30. In the result I make the following order:

30.1. The first respondent and any and all persons (collectively the second respondents named above) occupying with and through the first respondent are hereby evicted from the immovable property situated at Erf 4840 Kagiso Township, registration division I.Q. Gauteng Province hereinafter referred to as “the property”.

30.2. The first and second respondents are ordered to vacate the property on or before Saturday 30 September 2017 and not to return thereafter.

30.3. It is further ordered that in the event that the first and/or second respondents do not vacate the property on or before 30 September 2017, the sheriff alternatively his duly appointed deputy together with such assistance as he deems appropriate is authorised and directed to evict the first and second respondents from the property. 

30.4. The first and second respondents are ordered to pay the costs of this application including the costs of the application in terms of s 4(2) of the PIE Act.

_________________

RS WILLIS AJ

 

Date of Hearing:   19th April 2017

Judgment Delivered: 7th June 2017

APPEARANCES

On Behalf of the Applicant: Mr J H Korsten

Instructed By: K & B Attorneys

65 Michelle Avenue

Randhart

011 024 1036

On Behalf of the Respondent: Non Appearance

Instructed By: Fick Attorneys

21 Pollock Street

Randfontein

011 692 2087


[1] The application was served in March 2015 and in April 2015 attorneys acting for the first and second respondents filed notice of opposition.  The application was finally heard on 19 April 2017.

[2] In the applicant’s practice note and in court, Mr Korsten explained that on 22 March 2016 the application had been postponed by agreement between the parties to 2 May 2016 in order for the respondents to file heads of argument.  The matter was not timeously enrolled and did not proceed on 2 May 2016.  On 17 October 2017 when the matter was again set down the respondents requested, and were granted by agreement, a postponement on account of their attorney withdrawing and their need to approach Legal Aid to assist them.  With reference to documents and emails contained in additional court bundles Mr Korsten explained his interaction with Legal Aid (Krugersdorp) who dealt with him on behalf of the respondents.

[3] City of Johannesburg v.

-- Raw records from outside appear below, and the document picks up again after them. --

Lemma published_intact `{Crc32} c lim w cur file pre f post log d :
  world_reachable c lim w → world_inv c lim w cur file → wd_flights w = pre ++ f :: post → fl_written f = true →
  0 < d_length d → d_payload_length d = d_length d → 0 ≤ d_payload_offset d →
  BLOCK_SIZE + d_payload_offset d + d_length d ≤ blen (fl_bytes f) →
  crc_hash (slice (BLOCK_SIZE + d_payload_offset d) (d_length d) (fl_bytes f)) = d_payload_crc d →
  intact c {| wd_log := log; wd_disk := wd_disk w; wd_flights := pre ++ post; wd_issued := wd_issued w;
      wd_rotation := wd_rotation w; wd_synced := wd_synced w |} cur
    {| pl_segment := sh_number cur; pl_offset := fl_start f + BLOCK_SIZE + d_payload_offset d;
       pl_bytes := d_payload_length d; pl_sequence := d_sequence d; pl_crc := d_payload_crc d;
       pl_batch_block := (fl_start f / BLOCK_SIZE) mod 2 ^ 32 |}.
Proof.
  intros Hr W Hf Hwr D1 D2 D3 D4 D5. pose proof (reachable_pins _ _ _ Hr) as Hpins. pose proof W as [W1 W2 W3 W4 W5 W6 W7 W8 W9 W10 W11 W12 W13 W14 W15 W16 W17].
  destruct W5 as [W5a W5b], W10 as (W10a & W10b & W10c).
  assert (Hok : flight_ok w cur file f) by (apply (proj1 (Forall_forall _ _) W11); rewrite Hf; set_solver).
  destruct (fo_written _ _ _ _ Hok Hwr) as [Hend Hsl]. rewrite Hf in W12.
  assert (Hin : BLOCK_SIZE ≤ fl_start f ∧ fl_end f ≤ lg_offset (wd_log w)).
  { apply (ordered_elem _ _ _ _ W12). set_solver. }
  unfold fl_end, BLOCK_SIZE in *. split; cbn [pl_segment pl_offset pl_bytes pl_crc pl_batch_block wd_disk].
  - lia.
  - unfold BLOCK_SIZE in *. assert (0 ≤ fl_start f / 4096) by (apply Z.div_pos; lia).
    assert (fl_start f / 4096 < cf_segment_bytes c / 4096).
    { apply Z.lt_le_trans with ((fl_start f + 4096) / 4096); [|apply Z.div_le_mono; lia].
      replace (fl_start f + 4096) with (fl_start f + 1 * 4096) by lia. rewrite Z.div_add by lia. lia. }
    rewrite Z.mod_small by lia. done.
  - intros k Hk. cbn. exists file. split; [done|]. split; [lia|]. intros _ (g & Hg & G1 & G2).
    pose proof (ordered_disjoint _ _ _ _ _ _ W12 Hg) as Hdis. unfold fl_end in *. lia.
  - exists file. split; [done|]. split; [lia|]. rewrite <- D5, <- Hsl, D2, slice_slice by lia. do 2 f_equal. lia.
Qed.

Lemma publish_readable `{Crc32} c lim w cur file pre f post log :
  world_reachable c lim w → world_inv c lim w cur file → readable c w cur →
  wd_flights w = pre ++ f :: post → fl_written f = true → Log_publish_append (wd_log w) (fl_sub f) = Ok log →
  readable c {| wd_log := log; wd_disk := wd_disk w; wd_flights := pre ++ post; wd_issued := wd_issued w;
    wd_rotation := wd_rotation w; wd_synced := wd_synced w |} cur.
Proof.
  intros Hw W [R1 R2] Hf Hwr E. pose proof W as [W1 W2 W3 W4 W5 W6 W7 W8 W9 W10 W11 W12 W13 W14 W15 W16 W17].
  assert (Hin : f ∈ wd_flights w) by (rewrite Hf; set_solver).
  pose proof (proj1 (Forall_forall _ _) W11 f Hin) as Hok.
  destruct (publish_append_ok _ _ _ _ E W3) as (h & ix & D1 & D2 & D3 & D4 & D5 & Hlog).
  assert (Hfen : is_fence f = false).
  { destruct (is_fence f) eqn:Hfe; [|done]. destruct (fo_fence _ _ _ _ Hok Hfe) as (_ & _ & Hdec).
    destruct (Hdec (cf_image_bytes (lg_config (wd_log w)))) as (h' & Hh' & He').
    unfold fl_bytes in Hh'. rewrite D1 in Hh'. injection Hh' as <-. unfold is_fence in Hfe. congruence. }
  destruct (flight_descriptors _ _ _ _ _ _ h Hw W Hin Hfen D1) as [Hds Hcount].
  destruct W9 as (W9a & W9b & W9c), W2 as [_ W2].
  destruct (publish_descriptors_spec (sb_segment (fl_sub f)) (sb_offset (fl_sub f)) (Header_descriptors h)
    (lg_index (wd_log w)) W9a) as (ix' & E' & _ & _ & _ & I4); [|lia|lia|].
  { eapply Forall_impl; [exact Hds|]. tauto. }
  rewrite D4 in E'. injection E' as <-. subst log. split; cbn [wd_log lg_index Log_set_published].
  - intros x q p k Hx. rewrite I4 in Hx. apply overlay_payload in Hx as [Hx|(d & Hd & K & -> & -> & Hr & ->)].
    + destruct (R1 _ _ _ _ Hx) as ([I1 I2 I3 I5] & Hk & Hq). split; [|done]. split; [done|done| |done].
      intros j Hj. eapply settled_flights; [by apply I3|done|apply W5|]. intros z _. rewrite Hf. apply busy_removed.
    + destruct (proj1 (Forall_forall _ _) Hds d Hd) as (L1 & _ & _ & L2). destruct (L2 K) as (P1 & P2 & P3 & P4).
      rewrite (fo_segment _ _ _ _ Hok). split; [|split; [cbn; lia|done]].
      by apply (published_intact c lim w cur file pre f post _ d Hw W Hf Hwr).
  - apply (publish_on_blocks _ _ _ _ _ W9a) in D4; [done| |lia|lia|exact R2]. eapply Forall_impl; [exact Hds|]. tauto.
Qed.

(** Every other step keeps the index. *)
Lemma step_keeps_index `{Crc32} c lim w w' cur file :
  world_inv c lim w cur file → world_step w w' →
  lg_index (wd_log w') = lg_index (wd_log w) ∨
  ∃ pre f post log, wd_flights w = pre ++ f :: post ∧ fl_written f = true ∧
    Log_publish_append (wd_log w) (fl_sub f) = Ok log ∧
    w' = {| wd_log := log; wd_disk := wd_disk w; wd_flights := pre ++ post; wd_issued := wd_issued w;
      wd_rotation := wd_rotation w; wd_synced := wd_synced w |}.
Proof.
  intros W Hs. pose proof (wi_segments _ _ _ _ _ W) as W3.
  destruct Hs as [w cap b l log sub Hcap Hbytes Hp E | w pre f post file0 Hf Hu Hd
    | w pre f post log Hf Hu E | w log sub E | w pre f post log durable Hf Hu E | w kind log r E
    | w r log Hr E | w r number allocated new log res Hr Hn Hhi Hfit Ha Henc E | w]; cbn [wd_log].
  - destruct (prepare_append_ok _ _ _ _ _ E W3) as (batch & _ & _ & _ & ->). by left.
  - by left.
  - right. by eexists _, _, _, _.
  - destruct (prepare_fence_ok _ _ _ _ E W3) as (_ & _ & _ & _ & batch & _ & _ & ->). by left.
  - apply complete_sync_ok in E as (_ & _ & _ & _ & _ & ->). by left.
  - destruct (prepare_rotation_ok _ _ _ _ _ E W3) as (-> & _). by left.
  - unfold Log_cancel_rotation in E. apply result_bind_ok in E as ([] & _ & E).
    apply result_bind_ok in E as ([] & _ & E). injection E as <-. by left.
  - left. destruct (is_ok res) eqn:Er; [|destruct (install_failed _ _ _ _ E Er) as [-> | ->]; done].
    destruct res as [[]| |]; [|done..]. by apply install_ok in E as (_ & -> & _).
  - by left.
Qed.

Lemma readable_reachable `{Crc32} c lim w cur :
  world_reachable c lim w → last (lg_segments (wd_log w)) = Some cur → readable c w cur.
Proof.
  intros Hw. revert cur. induction Hw as [number allocated file log H1 H2 H3 H4 H5|w w' Hw IH Hs]; intros cur' Hl.
  - unfold Log_create in H5. apply result_bind_ok in H5 as ([] & _ & H5).
    apply result_bind_ok in H5 as (? & _ & H5). case_decide; [done|].
    injection H5 as <-. by split.
  - destruct (world_reachable_inv _ _ _ Hw) as (cur & file & W). specialize (IH cur (wi_segments _ _ _ _ _ W)).
    destruct (step_keeps_index _ _ _ _ _ _ W Hs) as [Hix|(pre & f & post & log & Hf & Hwr & E & ->)].
    + destruct IH as [R1 R2]. split; rewrite Hix; [|done]. intros x q p k Hx.
      destruct (R1 _ _ _ _ Hx) as (Hi & R). split; [|done]. by eapply intact_step.
    + pose proof (publish_inv _ _ _ _ _ (wd_synced w) _ _ _ _ W Hf Hwr E) as W'.
      rewrite (wi_segments _ _ _ _ _ W') in Hl. injection Hl as <-. by eapply publish_readable.
Qed.

(** ** The coverage bitmap *)

Definition bit_of (covered : list Z) (block : Z) : bool :=
  match covered !! Z.to_nat (block / 64) with
  | Some word => Z.testbit word (block mod 64)
  | None => false
  end.

Lemma land_bit word j : 0 ≤ j → bool_decide (Z.land word (Z.shiftl 1 j) ≠ 0) = Z.testbit word j.
Proof.
  intros Hj. assert (Hb : ∀ i, 0 ≤ i → Z.testbit (Z.shiftl 1 j) i = bool_decide (i = j)).
  { intros i Hi. rewrite Z.shiftl_spec by done. destruct (decide (i = j)) as [->|Hne].
    - by rewrite Z.sub_diag, bool_decide_true.
    - rewrite bool_decide_false by done. destruct (decide (i < j)); [by apply Z.testbit_neg_r; lia|].
      apply (Z.bits_above_log2 1); cbn; lia. }
  destruct (Z.testbit word j) eqn:E.
  - apply bool_decide_eq_true. intros H0. apply (f_equal (λ z, Z.testbit z j)) in H0.
    rewrite Z.land_spec, Hb, E, bool_decide_true, Z.bits_0 in H0 by done. done.
  - apply bool_decide_eq_false. intros H0. apply H0. apply Z.bits_inj'. intros i Hi.
    rewrite Z.land_spec, Hb, Z.bits_0 by done. case_bool_decide; [subst; by rewrite E|by rewrite andb_false_r].
Qed.

Lemma lor_bit word j i : 0 ≤ j → 0 ≤ i →
  Z.testbit (Z.lor word (Z.shiftl 1 j)) i = Z.testbit word i || bool_decide (i = j).
Proof.
  intros Hj Hi. rewrite Z.lor_spec, Z.shiftl_spec by done. f_equal. destruct (decide (i = j)) as [->|Hne].
  - by rewrite Z.sub_diag, bool_decide_true.
  - rewrite bool_decide_false by done. destruct (decide (i < j)); [by apply Z.testbit_neg_r; lia|].
    apply (Z.bits_above_log2 1); cbn; lia.
Qed.

Lemma staged_bit p block :
  0 ≤ block < rp_bytes p / BLOCK_SIZE → rp_bytes p / BLOCK_SIZE ≤ 64 * Z.of_nat (length (rp_covered p)) →
  ReadPlan_staged p block = Ok (bit_of (rp_covered p) block).
Proof.
  intros Hb Hl. unfold ReadPlan_staged, bit_of. rewrite bool_decide_true by lia. cbn [negb].
  destruct (lookup_lt_is_Some_2 (rp_covered p) (Z.to_nat (block / 64))) as [word ->].
  { assert (block / 64 < Z.of_nat (length (rp_covered p))) by (apply Z.div_lt_upper_bound; lia).
    pose proof (Z.div_pos block 64). lia. }
  cbn. rewrite land_bit; [done|]. apply Z.mod_pos_bound. lia.
Qed.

Changing Tides 74 (Pty) Ltd and Others 2012 (6) SA 294 (SCA) para 11.  At para 25 Wallis JA summarised the requisite approach as follows:  “A court hearing an application for eviction at the instance of a private person or body, owing no obligations to provide housing or achieve a gradual realisation of the right of access to housing in terms of s 26(1) of the Constitution, is faced with two separate inquiries.  First it must decide whether it is just and equitable to grant an eviction order having regard to all relevant factors.  Under s 4(7) those factors include the availability of alternative land or accommodation.  The weight to be attached to that factor must be assessed in the light of the property owner’s protected rights under s 25 of the Constitution, and on the footing that a limitation of those rights in favour of the occupiers will ordinarily be limited in duration.  Once the court decides that there is no defence to the claim for eviction and that it would be just and equitable to grant an eviction order, it is obliged to grant the order.  Before doing so, however, it must consider what justice and equity demand in relation to the date of implementation of that order and it must consider what conditions must be attached to that order.  In that second inquiry it must consider the impact of an eviction order on the occupiers and whether they may be rendered homeless thereby or need emergency assistance to relocate elsewhere.  The order that he grants as a result of these two discreet inquiries is a single order.  Accordingly it cannot be granted until both inquiries have been undertaken and the conclusion reached that the grant of an eviction order, effective from a specified date, is just and equitable.  Nor can the inquiry be concluded until the court is satisfied that it is in a position of all the information necessary to make both findings based on justice and equity.”